“I’m terrified. Absolutely terrified. My whole life has become a cruel game of 52-card pickup. Every aspect of my life has been thrown in the air and I don’t know where they will land. I want to crawl in a hole and pretend that none of this is happening. It’s too much for me to handle. Everyone is asking if they can do anything and I don’t know what to tell them.”
This was one of my journal entries after I found out my husband had a cancerous tumor growing in his sinuses and up into his brain. I felt so lost, so overwhelmed. As words like “tumor”, “brain”, and “biopsy”, got thrown into the atmosphere of the doctors office that day, a sense of the surreal took over my world, and everything got fuzzy. In the space of a heartbeat I flipped through denial, anger, fear and back to denial again. Hearing my husband sob; glancing over and seeing his shoulders shake, ripped me from my fog and I realized this was far worse for him.
There are no winners in a cancer journey
But was it? Worse, I mean. That’s not a popular question, I know. Because obviously it was HIS head, HIS brain, HIS health that was threatened here, but it was MY most important relationship, MY family, and MY world that were threatened. as well. There are no winners in a cancer journey. There may be battles won and victories to be celebrated, but there are no winners.
My support system couldn’t be there for me but I could carry them with me
I turned to my family, my friends, my faith, and my journal. I bought a notebook and started writing out, by hand, every scripture that was sent to or spoken over us.
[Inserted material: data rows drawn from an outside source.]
(* ===== verification/Ide.v ===== *)
(** The disk driver (src/p4/ide.c): the queue of requests, the commands to the disk and the interrupt handler, under any interleaving of the processes that use it.

    The critical sections run under idelock with interrupts off, so each is one step: the part of iderw up to its first sleep, the test after a wake-up, and ideintr.  The controller is a
    state of its own: it decodes the registers that idestart writes, and works while processes go on.  The disk reports no errors, and interrupts when it has done a
    request; an interrupt without a request is allowed too.  The second disk is present. *)

From Stdlib Require Import ZArith Lia.
From stdpp Require Import base numbers list gmap fin_sets sets strings relations.
From S2P Require Import Prelude Traces Bio.
#[local] Open Scope Z_scope.

Definition SECTOR_SIZE : Z := 512.
Definition IDE_CMD_READ : Z := 32.
Definition IDE_CMD_WRITE : Z := 48.

(** The registers that a command is made of: ports 0x1f2 to 0x1f7. *)
Record regs := Regs { r_count : Z; r_lo : Z; r_mid : Z; r_hi : Z; r_dev : Z; r_cmd : Z }.

(** The controller: a command with its data, for a write; then the data that it has read. *)
Inductive drive := DIdle | DBusy (r : regs) (d : block) | DDone (d : block).

Record ide := IdeSt {
  cache : bcache; idequeue : option nat; qnext : list (option nat); ctrl : drive;
  (* the processes inside iderw: the buffer, and whether the process is asleep *)
  waiting : gmap nat (nat * bool) }.

Definition set_cache (c : bcache) (s : ide) : ide := IdeSt c (idequeue s) (qnext s) (ctrl s) (waiting s).
Definition set_queue (q : option nat) (n : list (option nat)) (s : ide) : ide := IdeSt (cache s) q n (ctrl s) (waiting s).
Definition set_ctrl (d : drive) (s : ide) : ide := IdeSt (cache s) (idequeue s) (qnext s) d (waiting s).
Definition set_waiting (w : gmap nat (nat * bool)) (s : ide) : ide := IdeSt (cache s) (idequeue s) (qnext s) (ctrl s) w.

(** One sector per block; for a write the data follows the command. *)
Definition idestart (s : ide) (i : nat) : outcome ide :=
  b ← getbuf (cache s) i;
  if FSSIZE <=? (b_key b).2 then Panic "incorrect blockno"
  else
    let sector := (b_key b).2 * (Z.of_nat BSIZE / SECTOR_SIZE) in
    let r := Regs (Z.of_nat BSIZE / SECTOR_SIZE) (Z.land sector 255) (Z.land (Z.shiftr sector 8) 255) (Z.land (Z.shiftr sector 16) 255)
      (Z.lor (Z.lor 224 (Z.shiftl (Z.land (b_key b).1 1) 4)) (Z.land (Z.shiftr sector 24) 15)) (if dirty b then IDE_CMD_WRITE else IDE_CMD_READ) in
    Ok (set_ctrl (DBusy r (if dirty b then data b else [])) s).

(** [for(pp=&idequeue; *pp; pp=&( *pp)->qnext);] from buffer [i] on: the last buffer of the queue. *)
Fixpoint queue_end (n : list (option nat)) (i fuel : nat) : outcome nat :=
  match n !! i with
  | Some None => Ok i
  | Some (Some j) => match fuel with O => NoFuel | S fuel' => queue_end n j fuel' end
  | None => Fault (Z.of_nat i)
  end.

Definition append (s : ide) (i : nat) : outcome ide :=
  let n := <[i := None]> (qnext s) in
  match idequeue s with
  | None => Ok (set_queue (Some i) n s)
  | Some h => j ← queue_end n h (length n); Ok (set_queue (Some h) (<[j := Some i]> n) s)
  end.

Definition done_flags (b : buf) : bool := valid b && negb (dirty b).

(** The test of the loop of [iderw]: the process sleeps, or returns. *)
Definition iderw_wait (s : ide) (p i : nat) : outcome ide :=
  b ← getbuf (cache s) i;
  if done_flags b then Ok (set_waiting (delete p (waiting s)) s) else Ok (set_waiting (<[p := (i, true)]> (waiting s)) s).

(** [iderw] of process [p] for buffer [i], up to there. *)
Definition iderw_call (s : ide) (p i : nat) : outcome ide :=
  b ← getbuf (cache s) i;
  if negb (locked b) then Panic "iderw: buf not locked"
  else if done_flags b then Panic "iderw: nothing to do"
  else
    s ← append s i;
    s ← (if decide (idequeue s = Some i) then idestart s i else Ok s);
    iderw_wait s p i.

(** [wakeup(b)] *)
Definition wake_buf (i : nat) (w : gmap nat (nat * bool)) : gmap nat (nat * bool) := (λ x, if decide (x.1 = i) then (i, false) else x) <$> w.

Definition ideintr (s : ide) : outcome ide :=
  match idequeue s with
  | None => Ok s
  | Some i =>
      b ← getbuf (cache s) i;
      let s := set_queue (mjoin (qnext s !! i)) (qnext s) s in
      d ← (if dirty b then Ok (data b) else match ctrl s with DDone d => Ok d | _ => Fault 0 end);
      let s := set_cache (upd i (λ b, set_dirty false (set_valid true (set_data d b))) (cache s)) s in
      let s := set_waiting (wake_buf i (waiting s)) (set_ctrl DIdle s) in
      match idequeue s with Some j => idestart s j | None => Ok s end
  end.

(** * The controller *)

Definition reg_key (r : regs) : bkey :=
  (Z.land (Z.shiftr (r_dev r) 4) 1, r_lo r + 256 * r_mid r + 65536 * r_hi r + 16777216 * Z.land (r_dev r) 15).

(** The command is carried out. *)
Definition hw_done (s : ide) : outcome ide :=
  match ctrl s with
  | DBusy r d =>
      let c := cache s in
      if r_cmd r =? IDE_CMD_WRITE then Ok (set_ctrl (DDone []) (set_cache (BCache (bufs c) (mru c) (<[reg_key r := d]> (disk c)) (trace c ++ [(reg_key r, d)])) s))
      else Ok (set_ctrl (DDone (disk c !!! reg_key r)) s)
  | _ => Fault 0
  end.

(** * Runs *)

(** The buffers of processes that are inside [iderw]. *)
Definition inside (s : ide) (i : nat) : Prop := ∃ p x, waiting s !! p = Some (i, x).

(** A buffer that may be handed to [iderw]. *)
Definition request (b : buf) : Prop := locked b = true ∧ done_flags b = false ∧ 0 <= (b_key b).2 < FSSIZE ∧ ((b_key b).1 = 0 ∨ (b_key b).1 = 1).

(** What a run shows: a call for buffer [i], and the interrupt that finishes the request of buffer [i]. *)
Inductive event := Called (i : nat) | Served (i : nat).

Inductive ide_step : ide → option event → ide → Prop :=
(* processes change buffers that are not inside iderw, and the order of the list *)
| st_client s c : length (bufs c) = length (bufs (cache s)) → disk c = disk (cache s) → trace c = trace (cache s) → (∀ i, inside s i → bufs c !! i = bufs (cache s) !! i) → ide_step s None (set_cache c s)
| st_call s s' p i b : waiting s !! p = None → ¬ inside s i → bufs (cache s) !! i = Some b → request b → iderw_call s p i = Ok s' → ide_step s (Some (Called i)) s'
| st_work s s' : hw_done s = Ok s' → ide_step s None s'
| st_intr s s' d : ctrl s = DDone d ∨ idequeue s = None → ideintr s = Ok s' → ide_step s (Served <$> idequeue s) s'
| st_wait s s' p i : waiting s !! p = Some (i, false) → iderw_wait s p i = Ok s' → ide_step s None s'.

(** The disk and its interrupts alone. *)
Definition hw_step (s s' : ide) : Prop := hw_done s = Ok s' ∨ (∃ d, ctrl s = DDone d) ∧ ideintr s = Ok s'.

Definition ide_init (c : bcache) : ide := IdeSt c None (replicate (length (bufs c)) None) DIdle ∅.

(** What the driver promises: requests are served in the order of the calls, each as one step that does what [iderw] of Bio.v does. *)
Inductive serve_step : bcache * list nat → option event → bcache * list nat → Prop :=
| sv_client c c' q : length (bufs c') = length (bufs c) → disk c' = disk c → trace c' = trace c → (∀ i, i ∈ q → bufs c' !! i = bufs c !! i) → serve_step (c, q) None (c', q)
| sv_call c q i : i ∉ q → serve_step (c, q) (Some (Called i)) (c, q ++ [i])
| sv_serve c c' q i : iderw c i = Ok c' → serve_step (c, i :: q) (Some (Served i)) (c', q).

(** The buffers in the order of the calls, and in the order in which they were served. *)
Definition calls (tr : list event) : list nat := omap (λ e, match e with Called i => Some i | _ => None end) tr.
Definition served (tr : list event) : list nat := omap (λ e, match e with Served i => Some i | _ => None end) tr.

(** * The invariant *)

(** The buffers that are linked from [h] on. *)
Fixpoint linked (n : list (option nat)) (h : option nat) (q : list nat) : Prop :=
  match q with [] => h = None | i :: q' => h = Some i ∧ ∃ nx, n !! i = Some nx ∧ linked n nx q' end.

Definition cmd_of (b : buf) : drive :=
  let sector := (b_key b).2 in
  DBusy (Regs 1 (Z.land sector 255) (Z.land (Z.shiftr sector 8) 255) (Z.land (Z.shiftr sector 16) 255)
    (Z.lor (Z.lor 224 (Z.shiftl (Z.land (b_key b).1 1) 4)) (Z.land (Z.shiftr sector 24) 15)) (if dirty b then IDE_CMD_WRITE else IDE_CMD_READ)) (if dirty b then data b else []).

(** The disk works on [b]: [c] is the cache before the request is served. *)
Definition working (s : ide) (c : bcache) (b : buf) : Prop :=
  let same := disk (cache s) = disk c ∧ trace (cache s) = trace c in
  ctrl s = cmd_of b ∧ same ∨
  dirty b = true ∧ ctrl s = DDone [] ∧ disk (cache s) = <[b_key b := data b]> (disk c) ∧ trace (cache s) = trace c ++ [(b_key b, data b)] ∨
  dirty b = false ∧ ctrl s = DDone (disk c !!! b_key b) ∧ same.

Record driver (s : ide) (c : bcache) (q : list nat) : Prop := {
  dr_linked : linked (qnext s) (idequeue s) q;
  dr_nodup : NoDup q;
  dr_len : length (qnext s) = length (bufs c);
  dr_bufs : bufs (cache s) = bufs c;
  dr_mru : mru (cache s) = mru c;
  dr_req : ∀ i, i ∈ q → inside s i ∧ ∃ b, bufs c !! i = Some b ∧ request b;
  dr_ctrl : match q with [] => ctrl s = DIdle ∧ disk (cache s) = disk c ∧ trace (cache s) = trace c | i :: _ => ∃ b, bufs c !! i = Some b ∧ working s c b end;
  dr_wait : ∀ p i x, waiting s !! p = Some (i, x) → i ∈ q ∨ x = false ∧ ∃ b, bufs c !! i = Some b ∧ done_flags b = true }.

Lemma getbuf_Ok c i b : bufs c !! i = Some b → getbuf c i = Ok b.
Proof. intros E. unfold getbuf. by rewrite E. Qed.

Lemma idestart_spec s i b : bufs (cache s) !! i = Some b → request b → idestart s i = Ok (set_ctrl (cmd_of b) s).
Proof.
  intros E (_ & _ & Hk & _). unfold idestart. rewrite (getbuf_Ok _ _ _ E), bind_Ok. replace (FSSIZE <=? (b_key b).2) with false by lia.
  change (Z.of_nat BSIZE / SECTOR_SIZE) with 1. unfold cmd_of. by rewrite Z.mul_1_r.
Qed.

(** The controller finds the block that was meant. *)
Lemma reg_key_spec b r d : request b → cmd_of b = DBusy r d → reg_key r = b_key b.
Proof.
  intros (_ & _ & Hk & Hd) [= <- _]. unfold reg_key. cbn [r_dev r_lo r_mid r_hi]. destruct (b_key b) as [dev k]. cbn [fst snd] in *. unfold FSSIZE in Hk.
  change 255 with (Z.ones 8). rewrite !Z.land_ones, !Z.shiftr_div_pow2 by lia. assert (k / 2 ^ 24 = 0) as -> by (apply Z.div_small; lia). assert (k / 2 ^ 16 = 0) as -> by (apply Z.div_small; lia).
  assert (k / 2 ^ 8 < 4) by (apply Z.div_lt_upper_bound; lia). assert (0 <= k / 2 ^ 8) by (apply Z.div_pos; lia). rewrite (Z.mod_small (k / 2 ^ 8)) by lia. pose proof (Z.div_mod k (2 ^ 8)).
  destruct Hd as [->| ->]; (apply (f_equal2 pair); [reflexivity|]).
  - replace (Z.land (Z.lor (Z.lor 224 (Z.shiftl (Z.land 0 1) 4)) (Z.land 0 15)) 15) with 0 by reflexivity. change (0 mod 2 ^ 8) with 0. lia.
  - replace (Z.land (Z.lor (Z.lor 224 (Z.shiftl (Z.land 1 1) 4)) (Z.land 0 15)) 15) with 0 by reflexivity. change (0 mod 2 ^ 8) with 0. lia.
Qed.

Lemma linked_insert n h q i x : i ∉ q → linked n h q → linked (<[i := x]> n) h q.
Proof.
  revert h. induction q as [|j q IH]; intros h Hi H; [done|]. apply not_elem_of_cons in Hi as [Hj Hi]. destruct H as (-> & nx & Hn & H). split; [done|]. exists nx. split; [by rewrite list_lookup_insert_ne|by apply IH].
Qed.

Lemma linked_snoc n h q i x : linked n h (q ++ [i]) → NoDup (q ++ [i]) → n !! i = Some x → x = None.
Proof.
  revert h. induction q as [|j q IH]; intros h; cbn [app linked].
  - intros (_ & nx & Hn & ->) _ Hx. congruence.
  - intros (_ & nx & Hn & H) [_ Hnd]%NoDup_cons Hx. by apply (IH nx).
Qed.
I wrote down phrases of songs and poems that encouraged me. When I announced it on social media, I wrote down every comment from every friend and family member who responded. I printed out encouraging messages and taped them to the pages. I carried that journal with me everywhere. I added things daily and when I was at my low points I would pull it out and reread the support I was receiving.
My friends and family couldn’t be with me every moment, but with my journal I could carry them with me everywhere I went. Sometimes our support gets taken away in the most unfair moments. It’s in those times that we must draw from our inner strength and find ways to be our own support. My journal was mine; what is your secret weapon?